Pacote de Obama transfere mais recursos públicos ao capital financeiro

Medida não deve deter a crise econômica e ainda pode agravar a crise políticaO governo norte-americano divulgou nesta segunda-feira, 23, em Washington, novos detalhes sobre o megaplano de resgate dos bancos. O anúncio foi realizado pelo secretário do Tesouro, Timothy Geithner, e representa, até agora, o lance mais ousado do governo Obama para evitar o aprofundamento do cataclismo que varreu o sistema financeiro do país e se espalhou para o mundo.

O plano não é novo. As medidas tomadas chegaram a fazer parte de um pacote do governo Bush, abandonado devido às críticas e a resistência a sua aprovação.

Intitulado Programa de Investimento em Parceria Público-Privada, o plano prevê gastos de até US$ 1 trilhão no salvamento de instituições financeiras à beira da falência. Ao contrário de medidas tomadas anteriormente para salvar bancos em dificuldades, como a compra de seus ativos, processo que tendia à quase completa estatização do sistema financeiro, desta vez a ação do Estado se resume à garantia dos lucros de investidores e especuladores.

Capitalismo sem riscos
Pela nova proposta do governo Obama, os bancos que estão atolados até o pescoço com ativos podres, ou seja, ações lastreadas em crédito imobiliário com poucas ou nenhuma chance de terem retorno, poderão colocá-los à venda através de um leilão. Isso, segundo o governo, resolve parte do problema verificado anteriormente, que era justamente colocar preços em tais ativos “tóxicos”. Com esse leilão, o próprio mercado ficaria responsável em determinar seu valor.

A Comissão Federal de Seguros de Depósitos Bancários (FDIC, na sigla em inglês), fundo garantidor de depósitos, do governo, é quem vai organizar o leilão. O grande lance do pacote é justamente quem vai comprar isso tudo. Quem se interessaria por um monte de papéis sem lastro que infesta o mercado? O governo resolveu isso propondo a constituição de fundos público-privados, ou seja, fundos com a participação de recursos públicos e de capital privado. Para cada US$ 1 do setor privado investido, o governo fica responsável por colocar outro dólar.

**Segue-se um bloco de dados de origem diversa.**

Lemma list_eqb_refl (l : list string) : list_eqb l l = true.
Proof.
  induction l as [|x l IH]; simpl; [reflexivity|].
  rewrite String.eqb_refl, IH. reflexivity.
Qed.

Lemma sorted_equal_iff (l1 l2 : list string) :
  list_eqb (sort l1) (sort l2) = true <-> Permutation l1 l2.
Proof.
  split.
  - intros H. apply list_eqb_eq in H.
    eapply Permutation_trans; [apply sort_perm|]. rewrite H.
    apply Permutation_sym, sort_perm.
  - intros H.
    assert (E : sort l1 = sort l2).
    { apply sorted_perm_eq; try apply sort_sorted.
      eapply Permutation_trans; [apply Permutation_sym, sort_perm|].
      eapply Permutation_trans; [exact H | apply sort_perm]. }
    rewrite E. apply list_eqb_refl.
Qed.

(** The check of the column titles passes exactly when the titles of
    the frame, index included, are the expected ones in some order: no
    title missing, none added, none twice.  When it does not pass it
    raises [FormatCheckError] for the column titles. *)
Theorem check_columns_names_permutation (df : DataFrame) (column_names : list string) :
  (__check_columns_names df column_names = Return tt
   <-> Permutation (names df) column_names)
  /\ (~ Permutation (names df) column_names ->
      __check_columns_names df column_names
      = Raise (FormatCheckError
                 "column titles"
                 (" because they do not consist of the following: "
                  ++ String.concat ", " column_names)%string)).
Proof.
  unfold __check_columns_names.
  destruct (list_eqb (sort (names df)) (sort column_names)) eqn:E.
  - apply sorted_equal_iff in E. split; [tauto|]. intros H. contradiction.
  - split.
    + split; [discriminate|]. intros H. apply sorted_equal_iff in H. congruence.
    + reflexivity.
Qed.

(** The titles of a raw cue table with the Cue State before the When:
    the check passes. *)
Lemma check_columns_names_permutation_witness :
  __check_columns_names
    {| names := ["Cue Number"; "Cue State"; "When"; "Action"]; rows := [] |}
    raw_column_names
  = Return tt.
Proof.
  apply (proj1 (check_columns_names_permutation
                  {| names := ["Cue Number"; "Cue State"; "When"; "Action"]; rows := [] |}
                  raw_column_names)).
  simpl. unfold raw_column_names.
  apply perm_skip.
  eapply Permutation_trans; [apply perm_swap|]. apply perm_skip. apply perm_swap.
Defined.

End CompilerMore.

(** ** More on the cue compiler: what it rejects, what it keeps *)

Module CompilerEdges.

Import ServerDataManagement.
Import CompilerFacts.
Import CompilerMore.

Local Open Scope string_scope.
Local Open Scope list_scope.
Local Open Scope Z_scope.

(** *** A prefix that does not resolve *)

Lemma get_prefix_unresolved (attrs : list Attribute) (cue : string) :
  unresolved attrs (Some cue) = true ->
  __get_prefix attrs cue
  = Raise (FormatCheckError
             ("cue prefix (" ++ cue ++ ")")
             " and you should make sure you assigned a node the prefix in the attributes sheet.").
Proof.
  unfold unresolved, resolves, matching_prefixes, __get_prefix.
  intros H. apply andb_true_iff in H. destruct H as [Hres Hlab].
  apply negb_true_iff in Hres. apply negb_true_iff in Hlab. rewrite Hlab.
  destruct (filter _ _) as [|p [|q l]]; [reflexivity | discriminate Hres | reflexivity].
Qed.

Lemma get_prefix_resolved (attrs : list Attribute) (cue : string) :
  unresolved attrs (Some cue) = false -> exists p, __get_prefix attrs cue = Return p.
Proof.
  unfold unresolved. intros H. apply andb_false_iff in H. destruct H as [H|H].
  - apply negb_false_iff in H. exists (Some (strip_digits cue)).
    apply get_prefix_resolves. exact H.
  - apply negb_false_iff in H. apply String.eqb_eq in H. subst cue.
    apply get_prefix_reserved.
Qed.

Lemma group_loop_unresolved (attrs : list Attribute) (ivs : list cell) (c : string) :
  find (unresolved attrs) ivs = Some (Some c) ->
  forall g gc pc,
    group_loop attrs ivs g gc pc
    = Raise (FormatCheckError
               ("cue prefix (" ++ c ++ ")")
               " and you should make sure you assigned a node the prefix in the attributes sheet.").
Proof.
  induction ivs as [|iv rest IH]; intros H g gc pc; [discriminate H|].
  cbn [find] in H. destruct iv as [cue|].
  - destruct (unresolved attrs (Some cue)) eqn:E.
    + inversion H; subst c. cbn [group_loop].
      rewrite (get_prefix_unresolved attrs cue E). reflexivity.
    + destruct (get_prefix_resolved attrs cue E) as [p Hp].
      cbn [group_loop]. rewrite Hp. cbn [bind]. apply IH. exact H.
  - cbn [unresolved] in H. cbn [group_loop]. apply IH. exact H.
Qed.

Lemma find_unresolved_dropna (attrs : list Attribute) (l : list Row) :
  find (unresolved attrs) (map cueNumber (dropna_all l))
  = find (unresolved attrs) (map cueNumber l).
Proof.
  induction l as [|r l IH]; [reflexivity|].
  unfold dropna_all in *. cbn [filter map find].
  destruct (all_na r) eqn:E; cbn [negb map find].
  - destruct (all_na_cells r E) as [Ec _]. rewrite Ec. cbn [unresolved]. exact IH.
  - rewrite IH. reflexivity.
Qed.

Lemma find_unresolved_label (attrs : list Attribute) (l : list cell) :
  find (unresolved attrs) (l ++ [Some last_row_storage]) = find (unresolved attrs) l.
Proof.
  induction l as [|c l IH].
  - cbn [app find unresolved]. rewrite String.eqb_refl, andb_false_r. reflexivity.
  - cbn [app find]. rewrite IH. reflexivity.
Qed.

Lemma set_last_row_storage_cue_numbers (rs : list Row) :
  map cueNumber (set_last_row_storage rs) = map cueNumber rs
  \/ map cueNumber (set_last_row_storage rs) = map cueNumber rs ++ [Some last_row_storage].
Proof.
  unfold set_last_row_storage.
  destruct (existsb _ rs).
  - left. rewrite map_map. apply map_ext. intros r.
    destruct (cell_is (cueNumber r) last_row_storage); reflexivity.
  - right. rewrite map_app. reflexivity.
Qed.

Lemma find_unresolved_shifted (attrs : list Attribute) (rs : list Row) :
  find (unresolved attrs)
       (map cueNumber (dropna_all (shift (set_last_row_storage rs))))
  = find (unresolved attrs) (map cueNumber rs).
Proof.
  rewrite find_unresolved_dropna. unfold shift. rewrite shift_down_cue_numbers.
  destruct (set_last_row_storage_cue_numbers rs) as [E|E]; rewrite E.
  - reflexivity.
  - apply find_unresolved_label.
Qed.

(** X: a cue whose prefix does not resolve.  The compiler stops at the
    first cue number of the table, in source order, whose prefix is the
    prefix of no node or of several; the error names that cue and the
    state is the one of before. *)
Theorem unresolved_prefix_rejected (st : ServerData) (df : DataFrame) (c : string) :
  columns_ok df = true -> cue_number_first df = true ->
  find (unresolved (attributes st)) (map cueNumber (rows df)) = Some (Some c) ->
  format_all_cues st df false
  = (st, Raise (FormatError
                  "all cues"
                  ("cue prefix (" ++ c ++ ")")
                  " and you should make sure you assigned a node the prefix in the attributes sheet.")).
Proof.
  intros Hcols Hfirst Hfind. unfold columns_ok in Hcols.
  unfold format_all_cues, try_block. simpl negb. cbv iota zeta.
  unfold __check_columns_names at 1. rewrite Hcols.
  rewrite (try_block_cue_number st df Hfirst). cbn [rows names].
  rewrite (group_loop_unresolved (attributes st) _ c); [reflexivity|].
  rewrite find_unresolved_shifted. exact Hfind.
Qed.

Lemma unresolved_prefix_rejected_witness :
  format_all_cues Show.server Show.script_unknown_prefix false
  = (Show.server,
     Raise (FormatError
              "all cues" "cue prefix (Z1)"
              " and you should make sure you assigned a node the prefix in the attributes sheet.")).
Proof.
  exact (unresolved_prefix_rejected Show.server Show.script_unknown_prefix "Z1"
           eq_refl eq_refl eq_refl).
Defined.

(** *** A cue state the states table does not have *)

Lemma shaped_valid (attrs : list Attribute) (rs : list Row) :
  forallb (shaped_row attrs) rs = true ->
  forallb (valid_row attrs (states_of rs)) rs = true.
Proof.
  intros H. rewrite forallb_forall in *. intros r Hr.
  specialize (H r Hr). unfold shaped_row in H. unfold valid_row, cue_row.
  destruct (all_na r); [reflexivity|]. cbn [orb] in *.
  destruct (cueNumber r) as [cue|]; [|discriminate H].
  rewrite H. cbn [andb].
  repeat (apply andb_true_iff in H; destruct H as [H ?]).
  destruct (cueState r) as [s|] eqn:Es; [|discriminate].
  cbn [in_states]. apply existsb_exists.
  exists {| stCueState := cueState r; initialNodeState := None;
            finalNodeState := None |}.
  split.
  - unfold states_of. apply in_map_iff. exists r. split; [reflexivity | exact Hr].
  - cbn [stCueState]. rewrite Es. cbn [cell_is]. apply String.eqb_refl.
Qed.

Lemma shaped_known_valid (attrs : list Attribute) (sts : list StateRow) (rs : list Row) :
  forallb (shaped_row attrs) rs = true ->
  existsb (unknown_state sts) rs = false ->
  forallb (valid_row attrs sts) rs = true.
Proof.
  induction rs as [|r rs IH]; [reflexivity|].
  cbn [forallb existsb]. intros H K.
  apply andb_true_iff in H. destruct H as [Hr Hrs].
  apply orb_false_iff in K. destruct K as [Kr Krs].
  rewrite (IH Hrs Krs), andb_true_r.
  unfold shaped_row in Hr. unfold unknown_state in Kr. unfold valid_row, cue_row.
  destruct (all_na r); [reflexivity|]. cbn [orb negb andb] in *.
  destruct (cueNumber r) as [cue|]; [|discriminate Hr].
  rewrite Hr. apply negb_false_iff in Kr. rewrite Kr. reflexivity.
Qed.

(** The frame the [try] block builds from a raw table whose rows are
    blank or complete, before the checks that close the block. *)
Lemma try_block_shaped (st : ServerData) (df : DataFrame) :
  columns_ok df = true -> cue_number_first df = true ->
  forallb (shaped_row (attributes st)) (rows df) = true ->
  try_block st df false = (compiled df, check_cue_states (states st) (compiled df)).
Proof.
  intros Hcols Hfirst Hshape. pose proof (shaped_valid _ _ Hshape) as Hrows.
  unfold columns_ok in Hcols.
  unfold try_block. simpl negb. cbv iota zeta.
  unfold __check_columns_names at 1. rewrite Hcols.
  rewrite (try_block_cue_number st df Hfirst).
  rewrite (set_last_row_storage_valid (attributes st) (states_of (rows df))
             (rows df) Hrows).
  change (dropna_all (shift (rows df ++ [blank_cells (Some last_row_storage)])))
    with (shifted_rows (None, None, None) (rows df)).
  cbn [rows names].
  rewrite group_loop_returns.
  - cbn [app].
    rewrite (shift_up_assign (attributes st) (shifted_rows (None, None, None) (rows df))
               0 None).
    rewrite (scan_correct (attributes st) (states_of (rows df)) (rows df) Hrows
               (None, None, None) 0 (or_introl eq_refl)).
    change (full3 (None, None, None)) with false.
    unfold final_checks. fold (compiled df). f_equal.
    unfold __check_columns_names. cbn [names compiled].
    rewrite (formatted_names_ok (names df) Hcols). reflexivity.
  - intros cue Hin. apply shifted_cue_numbers in Hin. destruct Hin as [Hin| ->].
    + exists (Some (strip_digits cue)). apply get_prefix_resolves.
      apply (valid_cue_resolves (attributes st) (states_of (rows df)) (rows df) cue
               Hrows Hin).
    + apply get_prefix_reserved.
Qed.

Isso, porém, não é tudo. O próprio FDIC vai financiar e garantir as compras desses ativos. Ou seja, se após o leilão esses ativos se valorizarem, o investidor lucra. Se esses papéis se desvalorizarem ainda mais, o prejuízo é coberto pelo governo. É o milagre do capitalismo sem risco financiado pelo governo Obama, através do dinheiro público. O Nobel de economia, Joseph Stiglitz, que não é de esquerda e nem coisa parecida, chegou a declarar que “isto equivale a um roubo ao povo americano”.

Riscos
A divulgação dos novos detalhes do pacote causou euforia nos mercados. A bolsa de Nova Iorque fechou o dia com alta de 6,84%. Mas nem tudo são flores. Se o pacote não representa uma estatização do sistema financeiro, ele estatiza os riscos e privatiza os lucros.

No caso de falhar, pode representar uma perda trilionária aos cofres públicos e aumentar ainda mais o já gigantesco déficit público norte-americano. A crise política desatada com os escandalosos pagamentos dos bônus aos executivos da AIG será fichinha num caso assim.

O pacote de Obama reforça, sobretudo, o papel do Estado de garantidor dos lucros do capital financeiro parasitário, cuja multiplicação, nos últimos anos, foi responsável por aprofundar a dimensão da crise capitalista.